**Assignment**
In the records below, find the line that contains "intros Hmk Hlen" and the line that contains "concat (batches st)". Set down exactly those lines and every line between them, and nothing more.
(Input data)
(** X13. [pkcs7Unpad] checks nothing and never throws.  Its result is a
    leading part of its input; it is empty for the empty buffer, for a
    last byte 0 ([slice(0, -0)]) and for a last byte that is at least
    the length; otherwise it drops as many bytes as the last byte says,
    whatever those bytes are. *)
Theorem pkcs7Unpad_unchecked (buf : bytes) :
  (exists rest, buf = pkcs7Unpad buf ++ rest) /\
  (buf = [] -> pkcs7Unpad buf = []) /\
  (forall q b, buf = q ++ [b] -> Byte.to_nat b = 0 -> pkcs7Unpad buf = []) /\
  (forall q b, buf = q ++ [b] -> length buf <= Byte.to_nat b -> pkcs7Unpad buf = []) /\
  (forall q b, buf = q ++ [b] -> 0 < Byte.to_nat b ->
     pkcs7Unpad buf = take (length buf - Byte.to_nat b) q).
Proof.
  rewrite pkcs7Unpad_spec. split; [|split; [|split; [|split]]].
  - destruct (last buf) as [b|]; [|now exists buf].
    destruct (Byte.to_nat b =? 0); [now exists buf|].
    exists (drop (length buf - Byte.to_nat b) buf). now rewrite take_drop.
  - now intros ->.
  - intros q b -> Hb. rewrite last_snoc, Hb. reflexivity.
  - intros q b -> Hb. rewrite last_snoc.
    destruct (Byte.to_nat b =? 0); [reflexivity|].
    replace (length (q ++ [b]) - Byte.to_nat b) with 0 by lia. reflexivity.
  - intros q b -> Hb. rewrite last_snoc.
    destruct (Nat.eqb_spec (Byte.to_nat b) 0); [lia|].
    rewrite take_app_le; [reflexivity|]. rewrite length_app. cbn [length]. lia.
Qed.

End PaddingFacts.

(** ** The envelope as the vault builds and opens it *)

Module EnvelopeFacts.
Import GF256 AES Node NodeStrings NodeFacts Db MasterKeyManager Auth Vault KeyServer.
Import BufferFacts.
Import Properties VaultFacts MasterKeyFacts Notions.

Lemma length_encrypt_payload dekBuf p entropy blob :
  encrypt_payload dekBuf p entropy = Ok blob ->
  length blob = 16 * (length p / 16 + 3) /\
  take 16 blob = randomBytes 16 entropy /\
  aes256cbc_decrypt dekBuf (take 16 blob) (drop 16 blob) = Ok (pkcs7Pad p).
Proof.
  intros H. apply encrypt_payload_inv in H as (c & Hc & ->).
  rewrite length_app, length_randomBytes, (length_aes256cbc_encrypt _ _ _ _ Hc).
  rewrite length_pkcs7Pad.
  rewrite (take_app_length' _ _ 16), (drop_app_length' _ _ 16)
    by (symmetry; apply length_randomBytes).
  split; [|split; [reflexivity|exact (aes256cbc_decrypt_encrypt _ _ _ _ Hc)]].
  replace (16 * (length p / 16 + 1)) with ((length p / 16 + 1) * 16) by lia.
  rewrite Nat.div_mul by lia. lia.
Qed.

Lemma length_wrap_dek masterKey dekBuf entropy blob :
  wrap_dek masterKey dekBuf entropy = Ok blob ->
  length blob = 16 * (length dekBuf / 16 + 3) /\
  take 16 blob = randomBytes 16 entropy.
Proof.
  intros H.
  assert (H' : encrypt_payload masterKey dekBuf entropy = Ok blob) by exact H.
  apply length_encrypt_payload in H' as (? & ? & _). auto.
Qed.

(** X14. The blobs of [POST /api/encrypt].  The payload is padded twice,
    by [pkcs7Pad] and by the cipher: [encrypted_key] is
    [16 * (length / 16 + 3)] bytes and [encrypted_dek] 80 bytes long;
    each starts with its IV, and what the DEK decrypts from
    [encrypted_key] is the payload as [pkcs7Pad] padded it. *)
Theorem encrypt_blob_layout ROOT_KEY d p dek entropy entropy2 encrypted_key encrypted_dek :
  Vault.encrypt ROOT_KEY d (Some (Base64 p)) (Some dek) entropy entropy2
    = EncryptOk encrypted_key encrypted_dek ->
  length encrypted_key = 16 * (length p / 16 + 3) /\
  length encrypted_dek = 80 /\
  take 16 encrypted_key = randomBytes 16 entropy /\
  take 16 encrypted_dek = randomBytes 16 entropy2 /\
  aes256cbc_decrypt (from_hex dek) (take 16 encrypted_key) (drop 16 encrypted_key)
    = Ok (pkcs7Pad p).
Proof.
  intros H.
  apply encrypt_inv in H as (p' & dt & mk & [= <-] & [= <-] & _ & _ & Hd & Hek & Hedk).
  apply length_encrypt_payload in Hek as (Hl & Hiv & Hdec).
  apply length_wrap_dek in Hedk as (Hl2 & Hiv2).
  rewrite Hd in Hl2. auto.
Qed.

Lemma decrypt_dek_body_wrap ROOT_KEY d mk dekBuf entropy blob :
  getActiveMasterKey ROOT_KEY d = Ok mk ->
  length (keyMaterial mk) = 32 ->
  wrap_dek (keyMaterial mk) dekBuf entropy = Ok blob ->
  decrypt_dek_body ROOT_KEY d blob = Ok (toString_hex dekBuf).
Proof.
  intros Hmk Hlen Hw. unfold decrypt_dek_body.
  rewrite Hmk. cbn [mbind result_bind]. rewrite Hlen. cbn [Nat.eqb negb].
  rewrite (unwrap_wrap_dek _ _ _ _ Hw). reflexivity.
Qed.
Definition quota_provider : External nat :=
  external embed_quota (generate_text (u "ok")).

(** A provider whose model answers the classifier with [answer]. *)
Definition answering (answer : str) : External nat :=
  external (embed_constant [1; 0]%Q) (generate_text answer).

(** An answer of the classifier with two JSON objects in it, and one
    that is a JSON array. *)
Definition two_objects : str :=
  quoted (u "{§intent§:§search§} and {§x§:1}").

Definition an_array : str := u "[1]".

(** A text of 113 characters between its blanks, with four sentences. *)
Definition minutes : str :=
  Eval vm_compute in
  u "  The meeting opened at nine. Budget figures were reviewed by the whole team! Who will send the minutes? Anna will.  ".

End Demo.

(* ===================================================================== *)
(** * Specification vocabulary                                            *)
(* ===================================================================== *)

(** A batch the batcher may close: non-empty, and either within both
    ceilings or the single index of a text over the token ceiling. *)
Definition batch_ok (texts : list str) (max_batch_size : Z) (b : list nat)
    : Prop :=
  b <> [] /\
  ((len b <= max_batch_size /\ batch_tokens texts b <= _MAX_TOKENS_PER_BATCH)
   \/ exists i text, b = [i] /\ texts !! i = Some text
        /\ _estimate_token_count text > _MAX_TOKENS_PER_BATCH).

(** The loop invariant after the texts [texts] have been walked. *)
Record batch_inv (texts : list str) (max_batch_size : Z) (st : batch_state)
    : Prop := {
  inv_concat :
    concat (batches st) ++ current_batch st = seq 0 (length texts);
  inv_closed : Forall (batch_ok texts max_batch_size) (batches st);
  inv_size : len (current_batch st) <= max_batch_size;
  inv_tokens : current_tokens st = batch_tokens texts (current_batch st);
  inv_ceiling : current_tokens st <= _MAX_TOKENS_PER_BATCH }.

(** What holds of every emitted chunk dictionary: the token estimate is
    the floor of a quarter of the length of the emitted text, which is
    not empty. *)
Definition chunk_estimate_ok (c : ChunkDict.t) : Prop :=
  ChunkDict.token_count c = len (ChunkDict.chunk_text c) / 4
  /\ 0 <= ChunkDict.token_count c
  /\ ChunkDict.chunk_text c <> [].

(** The estimate as the specification words it: the ceiling. *)
Definition chunk_estimate_ceiling (c : ChunkDict.t) : Prop :=
  ChunkDict.token_count c = (len (ChunkDict.chunk_text c) + 3) / 4.

(** A computation whose every run relates the world before to the world
    after by [R]. *)
Definition respects {Ext A} (R : World Ext -> World Ext -> Prop)
    (m : M Ext A) : Prop :=
  forall w, R w (snd (m w)).

(** The database is as before, and the events added to the log all
    satisfy [p]. *)
Definition reads_only {Ext} (p : event -> bool) (w w' : World Ext) : Prop :=
  db w' = db w
  /\ exists evs, log w' = log w ++ evs /\ forallb p evs = true.

Definition is_tx (e : event) : bool :=
  match e with
  | EvCommit | EvRollback => true
  | _ => false
  end.

Definition not_tx (e : event) : bool := negb (is_tx e).

Definition is_embed (e : event) : bool :=
  match e with
  | EvEmbed _ _ => true
  | _ => false
  end.

Section Vocabulary.
Context `{Library}.

(** The similarity of a chunk to the query: one minus the cosine
    distance. *)
Definition similarity_of (query_embedding : vector) (chunk : NoteChunk.t)
    : option Q :=
  match distance_of query_embedding chunk with
  | Some d => Some (1 - d)%Q
  | None => None
  end.

(** [a] ranks at least as high as [b]: its similarity is at least that of
    [b]; a chunk without embedding ranks last. *)
Definition ranks_before (query_embedding : vector) (a b : NoteChunk.t)
    : Prop :=
  match similarity_of query_embedding a, similarity_of query_embedding b with
  | Some x, Some y => (y <= x)%Q
  | _, None => True
  | None, Some _ => False
  end.

(** The value [classify_intent] returns for each outcome of the call to
    the model. *)
Definition parse_chain (text : str) : json :=
  match json_loads text with
  | Some p => p
  | None =>
      match search_braces text with
      | Some g =>
          match json_loads g with
          | Some p => p
          | None => JNull
          end
      | None => JNull
      end
  end.

Definition classified (r : result (option str)) : json :=
  match r with
  | Ok (Some text) =>
      if json_truthy (parse_chain text) then parse_chain text
      else JObj default_intent
  | Ok None =>
      JObj (default_intent ++ [(u "error", JStr (exn_str none_text_error))])
  | Raise e => JObj (default_intent ++ [(u "error", JStr (exn_str e))])
  end.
(End Input data)
**Completed task**
  intros Hmk Hlen Hw. unfold decrypt_dek_body.
  rewrite Hmk. cbn [mbind result_bind]. rewrite Hlen. cbn [Nat.eqb negb].
  rewrite (unwrap_wrap_dek _ _ _ _ Hw). reflexivity.
Qed.
Definition quota_provider : External nat :=
  external embed_quota (generate_text (u "ok")).

(** A provider whose model answers the classifier with [answer]. *)
Definition answering (answer : str) : External nat :=
  external (embed_constant [1; 0]%Q) (generate_text answer).

(** An answer of the classifier with two JSON objects in it, and one
    that is a JSON array. *)
Definition two_objects : str :=
  quoted (u "{§intent§:§search§} and {§x§:1}").

Definition an_array : str := u "[1]".

(** A text of 113 characters between its blanks, with four sentences. *)
Definition minutes : str :=
  Eval vm_compute in
  u "  The meeting opened at nine. Budget figures were reviewed by the whole team! Who will send the minutes? Anna will.  ".

End Demo.

(* ===================================================================== *)
(** * Specification vocabulary                                            *)
(* ===================================================================== *)

(** A batch the batcher may close: non-empty, and either within both
    ceilings or the single index of a text over the token ceiling. *)
Definition batch_ok (texts : list str) (max_batch_size : Z) (b : list nat)
    : Prop :=
  b <> [] /\
  ((len b <= max_batch_size /\ batch_tokens texts b <= _MAX_TOKENS_PER_BATCH)
   \/ exists i text, b = [i] /\ texts !! i = Some text
        /\ _estimate_token_count text > _MAX_TOKENS_PER_BATCH).

(** The loop invariant after the texts [texts] have been walked. *)
Record batch_inv (texts : list str) (max_batch_size : Z) (st : batch_state)
    : Prop := {
  inv_concat :
    concat (batches st) ++ current_batch st = seq 0 (length texts);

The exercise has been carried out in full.